Boardwalk Empire, Episode 2, “The Ivory Tower”

9/27/2010 Posted by Admin

"Boardwalk Empire," Episode 2, “The Ivory Tower”

Television Review

By our guest blogger, Matthew Schimkowitz

"Boardwalk Empire’s" second episode had quite an act to follow. The first episode, in all its tense escalation and graphically grandiose conclusion, had a lot going for it aside from Martin Scorsese at the helm. Unfortunately, “Ivory Tower” has the task of being a “second episode," and must therefore rely heavily on recap, resolution and set up. It’s a transitional installment but that shouldn’t scare anyone off. Remarkably, “Ivory Tower” carries the weight of its “Pilot” and allows its ensemble to reminisce as they press forward, picking up their stumbling enterprises while looking towards the oncoming era with confidence and anxiety.

As seen last week, Jimmy’s first booze heist didn’t go exactly to plan. Capone and Darmondy, looking to make some headway in the gangstering business, bit off a little more than they can chew thanks to some mischievous deer--and Nucky is none to happy about it.

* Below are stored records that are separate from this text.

Lemma number_gt_false (a b : number) :
  number_gt a b = false ↔ SFcompare (Prim2SF b) (Prim2SF a) ≠ Some Lt.
Proof.
  rewrite <- number_gt_spec. destruct (number_gt a b); split; congruence.
Qed.

Lemma is_nan_spec (a : number) : Prim2SF a = S754_nan → is_nan a = true.
Proof. unfold is_nan. rewrite FloatAxioms.eqb_spec. by intros ->. Qed.

Lemma number_gt_irrefl (a : number) : number_gt a a = false.
Proof. apply number_gt_false, SF_irrefl. Qed.

(** [w] is not greater than [m], and [x] is: [x] is greater than [w],
    unless [w] is [NaN]. *)
Lemma number_gt_below (w m x : number) :
  number_gt w m = false → number_gt x m = true →
  number_gt x w = true ∨ is_nan w = true.
Proof.
  intros H1 H2. apply number_gt_false in H1. apply number_gt_spec in H2.
  destruct (SF_below _ _ _ H1 H2) as [H|H]; [right|left].
  - by apply is_nan_spec.
  - by apply number_gt_spec.
Qed.

Lemma number_gt_asym (a b : number) :
  number_gt a b = true → number_gt b a = false.
Proof.
  intros H. apply number_gt_spec in H. by apply number_gt_false, SF_asym.
Qed.

Lemma number_gt_nan (w x : number) : is_nan w = true → number_gt w x = false.
Proof.
  unfold is_nan, number_gt. rewrite FloatAxioms.eqb_spec, ltb_spec.
  unfold SFeqb, SFltb.
  destruct (Prim2SF w) as [[]|[]| |[] ? ?], (Prim2SF x) as [[]|[]| |[] ? ?];
    cbn [SFcompare]; try done;
    intros H; exfalso; revert H;
    change (Pos.compare_cont Eq ?a ?b) with (Pos.compare a b);
    rewrite Z.compare_refl, Pos.compare_refl; done.
Qed.

Lemma peak_fold {D} (rest pre : list (Week D)) (m : Week D) (i : nat) :
  pre !! i = Some m →
  (∀ w, w ∈ pre → number_gt (weeklyTotal w) (weeklyTotal m) = false) →
  (∀ j w, (j < i)%nat → pre !! j = Some w →
          number_gt (weeklyTotal m) (weeklyTotal w) = true
          ∨ is_nan (weeklyTotal w) = true) →
  let p := fold_left (λ max week,
                        if number_gt (weeklyTotal week) (weeklyTotal max)
                        then week else max) rest m in
  ∃ i', (pre ++ rest) !! i' = Some p
        ∧ (∀ w, w ∈ pre ++ rest →
                number_gt (weeklyTotal w) (weeklyTotal p) = false)
        ∧ (∀ j w, (j < i')%nat → (pre ++ rest) !! j = Some w →
                  number_gt (weeklyTotal p) (weeklyTotal w) = true
                  ∨ is_nan (weeklyTotal w) = true).
Proof.
  revert pre m i. induction rest as [|x rest IH]; intros pre m i Hi Hmax Hfirst.
  - cbn. rewrite app_nil_r. by exists i.
  - cbn [fold_left]. cbv zeta.
    replace (pre ++ x :: rest) with ((pre ++ [x]) ++ rest)
      by (by rewrite <- app_assoc).
    destruct (number_gt (weeklyTotal x) (weeklyTotal m)) eqn:E.
    + apply (IH (pre ++ [x]) x (length pre)).
      * by apply list_lookup_middle.
      * intros w [Hw|Hw]%elem_of_app.
        -- destruct (number_gt_below _ _ _ (Hmax w Hw) E) as [H|H].
           ++ by apply number_gt_asym.
           ++ by apply number_gt_nan.
        -- apply list_elem_of_singleton in Hw as ->. apply number_gt_irrefl.
      * intros j w Hj Hw. rewrite lookup_app_l in Hw by done.
        apply (number_gt_below _ (weeklyTotal m)); [|done].
        apply Hmax. by eapply list_elem_of_lookup_2.
    + apply (IH (pre ++ [x]) m i).
      * rewrite lookup_app_l; [done|]. by eapply lookup_lt_Some.
      * intros w [Hw|Hw]%elem_of_app; [by apply Hmax|].
        by apply list_elem_of_singleton in Hw as ->.
      * intros j w Hj Hw. apply (Hfirst j w Hj).
        rewrite lookup_app_l in Hw; [done|].
        apply lookup_lt_Some in Hi. lia.
Qed.

(** X11.  [peakWeek] is [null] exactly for a plan without weeks; otherwise
    it is a week of the plan whose total no week's total is greater than,
    and the first such week: the total of every week before it is
    strictly smaller (or is [NaN], which compares with nothing). *)
Theorem peakWeek_is_first_maximum {D} (ws : list (Week D)) :
  match peakWeek ws with
  | None => ws = []
  | Some p =>
      ∃ i, ws !! i = Some p
           ∧ (∀ w, w ∈ ws → number_gt (weeklyTotal w) (weeklyTotal p) = false)
           ∧ (∀ j w, (j < i)%nat → ws !! j = Some w →
                     number_gt (weeklyTotal p) (weeklyTotal w) = true
                     ∨ is_nan (weeklyTotal w) = true)
  end.
Proof.
  destruct ws as [|first rest]; [done|]. unfold peakWeek.
  apply (peak_fold rest [first] first 0).
  - done.
  - intros w Hw. apply list_elem_of_singleton in Hw as ->.
    apply number_gt_irrefl.
  - intros j w Hj. lia.
Qed.

(** ** The unit toggle: when it returns, and what it keeps *)

Section convert_returns.
Variables currentUnit newUnit : Unit_.

Lemma convertRuns_Ok (runs : Bucket) (acc : number) (r : Bucket * number) :
  convertRuns currentUnit newUnit acc runs = Ok r → Forall is_Some runs.
Proof.
  revert acc r. induction runs as [|[run|] runs IH]; intros acc r H.
  - constructor.
  - cbn [convertRuns] in H.
    destruct (convertRun currentUnit newUnit acc run) as [run' total].
    destruct (convertRuns currentUnit newUnit total runs) as [r'|e] eqn:E;
      [|done].
    constructor; [by eexists|]. by eapply IH.
  - done.
Qed.

Lemma convertDays_Ok (source : Days) (entries : list Day) (cd : Days)
    (acc : number) (r : Days * number) :
  convertDays currentUnit newUnit source entries cd acc = Ok r →
  Forall (λ day, Forall is_Some (getDay source day)) entries.
Proof.
  revert cd acc r. induction entries as [|day entries IH]; intros cd acc r H.
  - constructor.
  - cbn [convertDays] in H.
    destruct (convertRuns currentUnit newUnit acc (getDay source day))
      as [[runs' total]|e] eqn:E; [|done].
    cbn [mbind outcome_bind] in H.
    constructor; [by eapply convertRuns_Ok|]. by eapply IH.
Qed.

As a result, Enoch Thompson, or Nucky, must work through this unforeseen mess with his partners, new and old.

The ripple of this botched robbery is extraordinary--Nucky makes a new enemy in Arnold Rothstein, his violently ruthless business partner and empty-handed purchaser of the now missing alcohol; Hans Schroeder ends up in a fishing net with blame for the heist placed suspiciously upon his shoulders; Jimmy learns he can’t be “half a gangster” either and his squandering of the heist money find him in trouble with old partners as new ones refuse him help; and finally, prohibition officer Nelson Van Alden goes Elliott Ness on the whole operation, questioning Nucky, his partners and the recently widowed Margret Schroeder.

Needless to say, changes must be made and swift action taken.

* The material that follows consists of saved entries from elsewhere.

(** @src store.rs:465-470 open *)
Record AdminSessionRow : Type := mkAdminSessionRow {
  ad_name : string;
  ad_kind : string;
  ad_expires_at : N;
}.

(** @src store.rs:397-401 open *)
Record RoomRow : Type := mkRoomRow {
  rr_mode : ChatMode;
  rr_settings : RoomSettings;
  rr_sealed_at : option N;
}.
Definition with_rr_sealed_at (v : option N) (r : RoomRow) : RoomRow :=
  mkRoomRow (rr_mode r) (rr_settings r) v.

(** @src store.rs:518-527 open *)
Record AssignmentRow : Type := mkAssignmentRow {
  as_room : string;
  as_principal_id : string;
  as_appointed_by_principal_id : string;
  as_appointed_by_role : string;
  as_appointed_at : N;
  as_revoked_at : option N;
}.
Definition with_as_revoked_at (v : option N) (r : AssignmentRow) : AssignmentRow :=
  mkAssignmentRow (as_room r) (as_principal_id r)
    (as_appointed_by_principal_id r) (as_appointed_by_role r)
    (as_appointed_at r) v.

(** @src store.rs:536-543 open *)
Record StockRow : Type := mkStockRow {
  sk_minted_by : string;
  sk_created_at : N;
  sk_expires_at : N;
  sk_consumed_at : option N;
  sk_consumed_by_name : option string;
}.

(** @src store.rs:553-565 open *)
Record JoinRow : Type := mkJoinRow {
  jr_secret_hash : string;
  jr_name : string;
  jr_kind : string;
  jr_status : JoinStatus;
  jr_created_at : N;
  jr_decided_at : option N;
  jr_decided_by : option string;
  jr_mb_token : option string;
  jr_bootstrap_delivered_at : option N;
  jr_bootstrap_acked_at : option N;
}.
Definition with_jr_status (v : JoinStatus) (r : JoinRow) : JoinRow :=
  mkJoinRow (jr_secret_hash r) (jr_name r) (jr_kind r) v (jr_created_at r)
    (jr_decided_at r) (jr_decided_by r) (jr_mb_token r)
    (jr_bootstrap_delivered_at r) (jr_bootstrap_acked_at r).
Definition with_jr_decided_at (v : option N) (r : JoinRow) : JoinRow :=
  mkJoinRow (jr_secret_hash r) (jr_name r) (jr_kind r) (jr_status r)
    (jr_created_at r) v (jr_decided_by r) (jr_mb_token r)
    (jr_bootstrap_delivered_at r) (jr_bootstrap_acked_at r).
Definition with_jr_decided_by (v : option string) (r : JoinRow) : JoinRow :=
  mkJoinRow (jr_secret_hash r) (jr_name r) (jr_kind r) (jr_status r)
    (jr_created_at r) (jr_decided_at r) v (jr_mb_token r)
    (jr_bootstrap_delivered_at r) (jr_bootstrap_acked_at r).
Definition with_jr_mb_token (v : option string) (r : JoinRow) : JoinRow :=
  mkJoinRow (jr_secret_hash r) (jr_name r) (jr_kind r) (jr_status r)
    (jr_created_at r) (jr_decided_at r) (jr_decided_by r) v
    (jr_bootstrap_delivered_at r) (jr_bootstrap_acked_at r).
Definition with_jr_bootstrap_delivered_at (v : option N) (r : JoinRow) : JoinRow :=
  mkJoinRow (jr_secret_hash r) (jr_name r) (jr_kind r) (jr_status r)
    (jr_created_at r) (jr_decided_at r) (jr_decided_by r) (jr_mb_token r)
    v (jr_bootstrap_acked_at r).
Definition with_jr_bootstrap_acked_at (v : option N) (r : JoinRow) : JoinRow :=
  mkJoinRow (jr_secret_hash r) (jr_name r) (jr_kind r) (jr_status r)
    (jr_created_at r) (jr_decided_at r) (jr_decided_by r) (jr_mb_token r)
    (jr_bootstrap_delivered_at r) v.

(** @src store.rs:180-190 open *)
Record MessageRow : Type := mkMessageRow {
  mg_message : Message;
  mg_principal : option string;
  mg_op_id : option string;
}.

(** @src store.rs:192-201 open *)
Record ReactionRow : Type := mkReactionRow {
  rx_reactor : string;
  rx_created_at : N;
}.

(** @src store.rs:384-394 open *)
Record AttentionRow : Type := mkAttentionRow {
  ar_room : string;
  ar_signal : CareSignal;
  ar_owner : option string;
  ar_created_at : N;
  ar_delivered_at : option N;
  ar_claimed_by : option string;
  ar_claimed_at : option N;
  ar_resolved_at : option N;
}.
Definition with_ar_signal (v : CareSignal) (r : AttentionRow) : AttentionRow :=
  mkAttentionRow (ar_room r) v (ar_owner r) (ar_created_at r)
    (ar_delivered_at r) (ar_claimed_by r) (ar_claimed_at r)
    (ar_resolved_at r).
Definition with_ar_owner (v : option string) (r : AttentionRow) : AttentionRow :=
  mkAttentionRow (ar_room r) (ar_signal r) v (ar_created_at r)
    (ar_delivered_at r) (ar_claimed_by r) (ar_claimed_at r)
    (ar_resolved_at r).
Definition with_ar_delivered_at (v : option N) (r : AttentionRow) : AttentionRow :=
  mkAttentionRow (ar_room r) (ar_signal r) (ar_owner r) (ar_created_at r)
    v (ar_claimed_by r) (ar_claimed_at r) (ar_resolved_at r).
Definition with_ar_claimed_by (v : option string) (r : AttentionRow) : AttentionRow :=
  mkAttentionRow (ar_room r) (ar_signal r) (ar_owner r) (ar_created_at r)
    (ar_delivered_at r) v (ar_claimed_at r) (ar_resolved_at r).
Definition with_ar_claimed_at (v : option N) (r : AttentionRow) : AttentionRow :=
  mkAttentionRow (ar_room r) (ar_signal r) (ar_owner r) (ar_created_at r)
    (ar_delivered_at r) (ar_claimed_by r) v (ar_resolved_at r).
Definition with_ar_resolved_at (v : option N) (r : AttentionRow) : AttentionRow :=
  mkAttentionRow (ar_room r) (ar_signal r) (ar_owner r) (ar_created_at r)
    (ar_delivered_at r) (ar_claimed_by r) (ar_claimed_at r) v.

Director Timothy Van Patten gets stuck with the worst job all season--not only is he directly following Scorsese’s magnificent opening act but he must also direct the episode that verbally sets up the season. A veteran HBO director, with credits to "The Wire," "The Sopranos" and "Sex and the City" under his belt, Van Patten puts his experience to good use by keeping this recap on the move. The consequences have immense weight and with these operations teetering on the edge of a knife, each conversation evokes the tense aura of the first episode as they set forth their next moves.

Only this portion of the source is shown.